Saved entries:
Lemma blocks_None : blocks None.
Proof. by intros d. Qed.
Lemma blocks_Some d : d_Action d = ActionBlock -> blocks (Some d).
Proof. by intros Hd e [= <-]. Qed.
Lemma blocks_or o k : blocks o -> blocks k -> blocks (o <||> k).
Proof. intros Ho Hk d [Hd|[_ Hd]]%or_else_Some; [by apply Ho|by apply Hk]. Qed.
Lemma blocks_first {A} (f : A -> option Decision) l : (forall a, blocks (f a)) -> blocks (first_some f l).
Proof. intros Hf d (a & _ & Ha)%first_some_Some. by apply (Hf a). Qed.

Ltac solve_blocks :=
  repeat first [apply blocks_or | apply blocks_first; intros ? | apply blocks_None
               | by apply blocks_Some | case_match].

Lemma or_blocks o k :
  blocks o -> (exists d, k = Some d /\ d_Action d = ActionBlock) ->
  exists d, (o <||> k) = Some d /\ d_Action d = ActionBlock.
Proof. intros Ho (d & -> & Hd). destruct o as [e|]; cbn [or_else]; eauto. Qed.

Lemma malformed_blocks ctx : blocks (detectMalformedRequest ctx).
Proof. unfold detectMalformedRequest, malformed_header. solve_blocks. Qed.
Lemma smuggling_blocks ctx : blocks (detectRequestSmuggling ctx).
Proof. unfold detectRequestSmuggling. solve_blocks. Qed.
Lemma websocket_blocks ctx : blocks (detectWebSocketAnomaly ctx).
Proof. unfold detectWebSocketAnomaly. solve_blocks. Qed.

(** The detector never answers anything but a block. *)
Lemma anomaly_blocks ctx : blocks (Inspect ctx).
Proof.
  unfold Inspect. apply blocks_or; [apply malformed_blocks|]. apply blocks_or; [apply smuggling_blocks|].
  apply blocks_or; [apply websocket_blocks|].
  unfold detectVerbTampering, detectResponseHeaderInjection, detectCookieSecurity. solve_blocks.
Qed.

(** [net/http] keeps header names in canonical form. *)
Definition canonical_headers (ctx : RequestContext) : Prop :=
  forall k v, Headers ctx !! k = Some v -> CanonicalHeaderKey k = k.

(** Every WebSocket upgrade is refused: the detector looks its headers up
    as "Sec-WebSocket-Version" and "Sec-WebSocket-Key", names that are not
    canonical, so with the headers as [net/http] stores them it finds neither
    and blocks the request, well-formed or not. *)
Theorem websocket_upgrades_blocked ctx :
  canonical_headers ctx -> ToLower (header ctx "Upgrade") = "websocket" ->
  exists d, Inspect ctx = Some d /\ d_Action d = ActionBlock.
Proof.
  intros Hc Hu. unfold Inspect.
  apply or_blocks; [apply malformed_blocks|]. apply or_blocks; [apply smuggling_blocks|].
  assert (Headers ctx !! "Sec-WebSocket-Version" = None) as Hv.
  { destruct (Headers ctx !! "Sec-WebSocket-Version") as [v|] eqn:E; [|done].
    apply Hc in E. by vm_compute in E. }
  unfold detectWebSocketAnomaly. rewrite Hu. cbn [String.eqb Ascii.eqb Bool.eqb].
  unfold header at 1, lookup_default. rewrite Hv. cbn. eauto.
Qed.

▸ **What needs to be done**: Retype the records above, but only those lines that fall between the line containing "exists d, (o" and the line containing "Lemma smuggling_blocks ctx", with both of those lines included, exactly as written.

▸ **Task solution**:
  exists d, (o <||> k) = Some d /\ d_Action d = ActionBlock.
Proof. intros Ho (d & -> & Hd). destruct o as [e|]; cbn [or_else]; eauto. Qed.

Lemma malformed_blocks ctx : blocks (detectMalformedRequest ctx).
Proof. unfold detectMalformedRequest, malformed_header. solve_blocks. Qed.
Lemma smuggling_blocks ctx : blocks (detectRequestSmuggling ctx).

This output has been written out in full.